2. Best store/stores.
3. Favorite discontinued products.

Here's my answers.

1. Worst - Seaforth & Clinton, Ont. (same owner) Very slow service on numerous occasions. Never fast service.
2. Best - Stratford, Ontario (Erie St.) Fast & very friendly service.
3. Missed product. - From years past long john donuts. More recently sesame seed bagels.


----------



## Redeye (21 Sep 2012)

X Royal said:
			
		

> Knowing many on this forum will use Tim Hortons at least from time to time & some far more often I have a few questions.
> Having a very poor experience yesterday has prompted this post. Yes I have went to the corporate web-site to express my displeasure.
> Based on service, quality of product & cleanliness of store if applicable please answer these three questions. Please include why.
> 1. Worst store/stores.
> ...



Well, for worst, pretty much any one on a base - CFB Kingston being the worst I know for slow service. You can be the only one there and still wait seven minutes for coffee and a bagel.


----------



## ttlbmg (21 Sep 2012)

One of the quickest Tim Horton's I have ever been to was the one at the base in Edmonton, they are super fast there, if you go on a weekday. The product I missed, from years ago, is the chocolate snowflake. It was out during a doughnut of the month time- it was awesome. (kind of having a fat moment right now...mmmm)


----------



## RAGINCANADIAN (21 Sep 2012)

I can definitely vouch for the one on Base Edmonton. I'm a regular there every morning 0530 just before I start my dispatch duty. Worst one I've seen is on 82nd Street just before the Yellowhead. They barely understand/speak english, (I understand it's the best available job to them, just try to learn the language a little better before committing to a job that requires constant use of the language you're not familiar with) and forget your change all the time. The waits are well past the 7 minute mark. 

 :yellow:


----------



## Journeyman (21 Sep 2012)

McDonalds' large, black coffee. It's like Timmies, except much better tasting. 
Mind you, if you're going to obscure the taste with "double double" or "triple triple," you'd never know.

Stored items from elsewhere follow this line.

(** C7.  Two [@font-face] rules that declare different font families
    have different keys, made of the selector and the family, and both
    survive the merge as two entries: a stylesheet that holds the one,
    merged with a stylesheet that holds the other, gives the two rule
    texts, one after the other; and in any two stylesheets, as long as
    no other rule competes for these keys with another text, the
    merged stylesheet holds both rules at two places.  A [@font-face]
    rule without a font family is dropped: the merge gives what it
    gives without that rule, wherever the rule stands. *)
Theorem font_faces_keyed_by_family :
  (forall (existing new : bytes) (rule1 rule2 family1 family2 : str),
      selector_of rule1 = pystr "@font-face" ->
      selector_of rule2 = pystr "@font-face" ->
      font_family_of rule1 = Some family1 ->
      font_family_of rule2 = Some family2 ->
      family1 <> family2 ->
      Str.contains (pystr "}") rule1 = false ->
      Str.contains (pystr "}") rule2 = false ->
      Str.contains (pystr "{") rule1 = true ->
      Str.contains (pystr "{") rule2 = true ->
      Utf8.decode_ignore existing = rule1 ++ pystr "}" ->
      Utf8.decode_ignore new = rule2 ++ pystr "}" ->
      _get_css_rule_key rule1 = Some (pystr "@font-face:" ++ family1)
      /\ _get_css_rule_key rule2 = Some (pystr "@font-face:" ++ family2)
      /\ _get_css_rule_key rule1 <> _get_css_rule_key rule2
      /\ merge_css existing new
         = Utf8.encode ((Str.strip rule1 ++ pystr "}") ++ nl
                        ++ (Str.strip rule2 ++ pystr "}")))
  /\ (forall (existing new : bytes) (rule1 rule2 family1 family2 : str),
      let existing_str := Utf8.decode_ignore existing in
      let new_str := Utf8.decode_ignore new in
      selector_of rule1 = pystr "@font-face" ->
      selector_of rule2 = pystr "@font-face" ->
      font_family_of rule1 = Some family1 ->
      font_family_of rule2 = Some family2 ->
      family1 <> family2 ->
      rule1 ∈ rules_of existing_str ++ rules_of new_str ->
      rule2 ∈ rules_of existing_str ++ rules_of new_str ->
      (forall rule, rule ∈ rules_of existing_str ++ rules_of new_str ->
         _get_css_rule_key rule = _get_css_rule_key rule1 ->
         Str.strip rule = Str.strip rule1) ->
      (forall rule, rule ∈ rules_of existing_str ++ rules_of new_str ->
         _get_css_rule_key rule = _get_css_rule_key rule2 ->
         Str.strip rule = Str.strip rule2) ->
      _get_css_rule_key rule1 = Some (pystr "@font-face:" ++ family1)
      /\ _get_css_rule_key rule2 = Some (pystr "@font-face:" ++ family2)
      /\ _get_css_rule_key rule1 <> _get_css_rule_key rule2
      /\ exists texts i j,
           merge_css existing new = Utf8.encode (Str.join nl texts)
           /\ i <> j
           /\ texts !! i = Some (Str.strip rule1 ++ pystr "}")
           /\ texts !! j = Some (Str.strip rule2 ++ pystr "}"))
  /\ (forall (css css' other : bytes) (before rule after : str),
         selector_of rule = pystr "@font-face" ->
         font_family_of rule = None ->
         Str.contains (pystr "}") rule = false ->
         before = [] \/ (exists b, before = b ++ pystr "}") ->
         Utf8.decode_ignore css = before ++ rule ++ pystr "}" ++ after ->
         Utf8.decode_ignore css' = before ++ after ->
         _get_css_rule_key rule = None
         /\ merge_css css other = merge_css css' other
         /\ merge_css other css = merge_css other css').
Proof.
  split; [|split].
  - intros existing new rule1 rule2 family1 family2
      Hsel1 Hsel2 Hfam1 Hfam2 Hne Hc1 Hc2 Ho1 Ho2 Hex Hnew.
    pose proof (key_font_face _ _ Hsel1 Hfam1) as Hkey1.
    pose proof (key_font_face _ _ Hsel2 Hfam2) as Hkey2.
    assert (Hkeys : pystr "@font-face:" ++ family1 <> pystr "@font-face:" ++ family2).
    { intros [= H]. done. }
    split; [exact Hkey1|]. split; [exact Hkey2|]. split; [congruence|].
    unfold merge_css. rewrite Hex, Hnew. f_equal.
    by apply (two_rules_two_keys rule1 rule2 _ _ Hc1 Hc2 Ho1 Ho2 Hkey1 Hkey2).
  - intros existing new rule1 rule2 family1 family2 existing_str new_str
      Hsel1 Hsel2 Hfam1 Hfam2 Hne Hin1 Hin2 Honly1 Honly2.
    pose proof (key_font_face _ _ Hsel1 Hfam1) as Hkey1.
    pose proof (key_font_face _ _ Hsel2 Hfam2) as Hkey2.
    assert (Hkeys : _get_css_rule_key rule1 <> _get_css_rule_key rule2).
    { rewrite Hkey1, Hkey2. intros [= H]. done. }
    split; [exact Hkey1|]. split; [exact Hkey2|]. split; [exact Hkeys|].
    assert (Hentry : forall rule0 k,
               rule0 ∈ rules_of existing_str ++ rules_of new_str ->
               _get_css_rule_key rule0 = Some k ->
               (forall rule, rule ∈ rules_of existing_str ++ rules_of new_str ->
                  _get_css_rule_key rule = _get_css_rule_key rule0 ->
                  Str.strip rule = Str.strip rule0) ->
               Dict.get k (merged_rules existing_str new_str)
               = Some (Str.strip rule0 ++ pystr "}")).
    { intros rule0 k Hin Hkey Honly.
      assert (Hbrace : Str.contains (pystr "{") rule0 = true).
      { apply elem_of_app in Hin as [Hin | Hin];
          unfold rules_of in Hin; by apply list_elem_of_filter in Hin as [H _]. }
      destruct (merged_rules_has_key existing_str new_str rule0 k _ Hin
                  (rule_entry_keyed _ _ Hbrace Hkey)) as [t Ht].
      rewrite Ht. f_equal.
      destruct (merged_rules_source _ _ _ _ Ht) as (rule & Hrule & He).
      destruct (rule_entry_inv _ _ _ He) as [Hk ->].
      rewrite (Honly rule); [reflexivity| |congruence].
      unfold rule_entry in He.
      destruct (Str.contains (pystr "{") rule) eqn:Hb; [|discriminate].
      unfold rules_of. apply elem_of_app in Hrule as [Hrule | Hrule];
        apply elem_of_app; [left | right]; by apply list_elem_of_filter. }
    pose proof (Hentry rule1 _ Hin1 Hkey1 Honly1) as Hget1.
    pose proof (Hentry rule2 _ Hin2 Hkey2 Honly2) as Hget2.
    destruct (dict_get_lookup _ _ _ Hget1) as [i Hi].
    destruct (dict_get_lookup _ _ _ Hget2) as [j Hj].
    exists (Dict.values (merged_rules existing_str new_str)), i, j.
    split; [reflexivity|]. split.
    + intros ->. rewrite Hi in Hj. injection Hj as Hk _.
      apply Hkeys. by rewrite Hkey1, Hkey2, Hk.
    + unfold Dict.values. rewrite !list_lookup_fmap, Hi, Hj. done.
  - intros css css' other before rule after Hsel Hfam Hrule Hbefore Hcss Hcss'.
    pose proof (key_font_face_none _ Hsel Hfam) as Hkey.
    split; [exact Hkey|].
    destruct (split_without_rule before rule after Hrule Hbefore) as (l1 & Hs & Hs').
    rewrite <- Hcss in Hs. rewrite <- Hcss' in Hs'.
    destruct (merged_rules_without_rule _ _ (Utf8.decode_ignore other) _ _ _ Hkey Hs Hs')
      as [H1 H2].
    unfold merge_css, merge_css_text. by rewrite H1, H2.
Qed.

(Tim's is bitter; I guess McDs' leave the bitterness to the customer  ;D )


----------



## bridges (21 Sep 2012)

1.  Worst:  the new franchise at Findlay Creek, in south Ottawa.  Their cookies tend to be hard, and burnt around the edges.  (Such problems...  : )

2.  Best:  most of them are fine.  I like the people at the one in Winchester Ont., but the lineups are often 10-15 min. 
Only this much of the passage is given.